Really trying my best to explain this. Please shed me some light about this solution. Thank you.


----------



## Joe4 (Dec 13, 2022)

Welcome to the Board!

I think the best thing to do would be to show us a small sample of your data, and then show us what your expected results of that example should looke like.

MrExcel has a tool called “XL2BB” that lets you post samples of your data that will allow us to copy/paste it to our Excel spreadsheets, so we can work with the same copy of data that you are. Instructions on using this tool can be found here: XL2BB Add-in

Note that there is also a "Test Here” forum on this board.

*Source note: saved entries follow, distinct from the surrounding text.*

(* ===== verification/Sysproc.v ===== *)
(** Sysproc: [sysproc.c] and [shm.c]. *)

From S2P Require Import Prelude Layout State Mem Spinlock Console Kalloc Vm Sched Bytes Sleeplock Disk Bio Log Fs ConsoleDev Dir Pipe File Proc Usermem.

Section sysproc.
Context {KI : KernelImage} {ENV : Env} {DRV : DiskDriver}.

(** ** [shm.c] *)

Definition shminit : K unit :=
  initlock L_shm;;
  acquire L_shm;;
  for_ 64 0 (λ i, modify (upd_k_shm <[Z.to_nat i := MkShmPage 0 0 0]>));;
  release L_shm.

Definition shm_open (id pointer : Z) : K Z := mret 0.
Definition shm_close (id : Z) : K Z := mret 0.

(** ** [sysproc.c] *)

Definition sys_shm_open : K Z :=
  id ← argint 0;
  match id with
  | None => mret (-1)
  | Some id =>
      pointer ← argptr 1 4;
      match pointer with
      | None => mret (-1)
      | Some pointer => shm_open id pointer
      end
  end.

Definition sys_shm_close : K Z :=
  id ← argint 0;
  match id with
  | None => mret (-1)
  | Some id => shm_close id
  end.

Definition sys_fork : K Z := fork.
Definition sys_exit : K Z := exit;; mret 0.
Definition sys_wait : K Z := wait.

Definition sys_kill : K Z :=
  pid ← argint 0;
  match pid with
  | None => mret (-1)
  | Some pid => kill pid
  end.

Definition sys_getpid : K Z :=
  p ← myproc;
  pr ← proc_at p;
  mret (p_pid pr).

Definition sys_sbrk : K Z :=
  n ← argint 0;
  match n with
  | None => mret (-1)
  | Some n =>
      p ← myproc;
      pr ← proc_at p;
      let addr := s32 (p_sz pr) in
      r ← growproc n;
      if r <? 0 then mret (-1) else mret addr
  end.

(** [while(ticks - ticks0 < n)], an unsigned comparison *)
Fixpoint sys_sleep_loop (turns : nat) (ticks0 n : Z) : K Z :=
  ticks ← gets (λ s, k_ticks s);
  if u32 (ticks - ticks0) <? u32 n then
    k ← killed;
    if (k : bool) then release L_ticks;; mret (-1) else
    match turns with
    | O => nofuel
    | S turns => sleep Chan_ticks (Some L_ticks);; sys_sleep_loop turns ticks0 n
    end
  else
    release L_ticks;;
    mret 0.

Definition sys_sleep : K Z :=
  n ← argint 0;
  match n with
  | None => mret (-1)
  | Some n =>
      acquire L_ticks;;
      ticks0 ← gets (λ s, k_ticks s);
      sys_sleep_loop env_turns ticks0 n
  end.

Definition sys_uptime : K Z :=
  acquire L_ticks;;
  xticks ← gets (λ s, k_ticks s);
  release L_ticks;;
  mret (s32 xticks).
End sysproc.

This is a place where you can test using this tool (or any other posting techniques that you want to test) before trying to use those tools in your actual posts.


----------



## zigen9 (Dec 13, 2022)

Thank you very much. I'm sorry i'm new to this forum and would like to learn more from experts like you. I will prepare my data and post again later. Thanks again.


----------



## Joe4 (Dec 13, 2022)

zigen9 said:


> Thank you very much. I'm sorry i'm new to this forum and would like to learn more from experts like you. I will prepare my data and post again later. Thanks again.


You are welcome.
Just be sure to continue posting in this thread (don't start a new one for the same question).


----------



## zigen9 (Dec 13, 2022)

Hello Joe4,

Please see attached the example for the task I am facing.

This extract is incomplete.